ONCE THE MOST POWERFUL club in Australian Rules football, admittedly a long time ago, Collingwood has missed the AFL finals four years in a row, but is taking great consolation from the premiership success of its neighbour, Richmond.

Having finished 13th, the Magpies are figuring that if the Tigers could come from there last year to win the 2017 flag they can do the same next year.

Magpie Lyndon Dunn leaves the MCG
Lyndon Dunn leaves the MCG

Except that the Pies lack key position players – no defender in Alex Rance’s class and no big forward of Jack Riewoldt’s calibre – and its midfield is over-rated, flattered especially by Champion Data’s statistics.

Collingwood’s kicking, especially for goal, too often is woeful.

Unlike Richmond, its game plan is confused.

And the Pies nowadays too rarely apply the maniacal pressure that was their trademark under Mick Malthouse in 2009-2011 that produced a premiership and a runner-up finish to a great Geelong side a year later.

Despite their absence from the September action for four years, and coach Nathan Buckley having effectively said pre-season that not making the eight this year would mean it was time for a change at the helm, he’s been given a two-year extension.

President Eddie McGuire’s faith in Buckley is unwavering, in many respects admirable, but more than that it may well be misplaced and unwise.

As Richmond did with Damien Hardwick, McGuire has staked it all on Buckley turning things around.

But there are a couple of big differences between Hardwick and Buckley.

The former understands defence, so vital to success – and certainly premiership success. And, despite the Tigers having come up horribly short so often before this year, there was never any question about Hardwick’s emotional intelligence – his ability to understand, and connect with, his players.

The same cannot be said of Buckley.

The “rat pack” that was loyal more to Malthouse has long gone and Buckley has pretty much the list he wanted – and it hasn’t delivered for him. Perhaps because of him.

Maybe his intensity is too much for his charges? Does he have the tactical nous? Has he got the right assistants around him? Does he, or will he, listen to those there to assist him?

It’s not all gloom at Magpieland.

The optimists will point out that the Pies won four of their last seven games and drew another, with minor premier and grand finalist Adelaide.

They beat Sydney in Sydney and Geelong at the MCG early in the season, then turned around a big deficit in round nine to break their drought against Hawthorn and ended up with a win over their most traditional rival, Melbourne, that cost the Demons a place in the finals.

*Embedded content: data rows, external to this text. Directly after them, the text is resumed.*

(** * docmost2outline: the migration engine, embedded and verified

    A shallow embedding of the Python sources

      - [migrator/markdown_transformer.py]  (regular-expression rewrites),
      - [migrator/docmost_parser.py]        (export reader),
      - [migrator/outline_client.py]        (HTTP client with rate-limit retry),
      - [migrator/attachment_handler.py]    (attachment resolution and upload),
      - [utils/validators.py]               (pre-flight validation),
      - [migrator/orchestrator.py]          (sequencing and cleanup),

    followed by the properties the specification states about them.

    Conventions.  A Python [str] is a [list ascii]: one [ascii] per code
    point, which covers the code points below 256.  Python integers are
    [Z] or [N].  A [pathlib] path is the list of its components.  Code that
    performs input/output runs in a state-and-exception monad over an
    explicit [World] (file system, remote server, effect trace). *)

From Stdlib Require Import Ascii String List ZArith QArith Lia DecimalString Sorted.
From stdpp Require Import base list strings gmap.

(* [set_solver] clears hypotheses it may already have cleared. *)
#[local] Set Warnings "-clear-no-such-hyp".

Local Open Scope char_scope.
Local Open Scope list_scope.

Collingwood’s biggest defeat of the year – to another old foe, Essendon – was 37 points. Not exactly a blowout.

But some realities.

The Pies were 2-6 after eight rounds.

Then they went 3-4 through the middle of the season.

Sure, the finish was better, but the wins from mid-July were against Gold Coast, West Coast in Melbourne, North Melbourne and Melbourne.

In the game they drew with Adelaide they had been 50 points in front.

Important improvers this year were ruckman Brodie Grundy, who showed he can be handy up forward too, and third-year small forward-midfielder Jordan De Goey – after the club-imposed suspension for a fib that kept him out of the side until round seven.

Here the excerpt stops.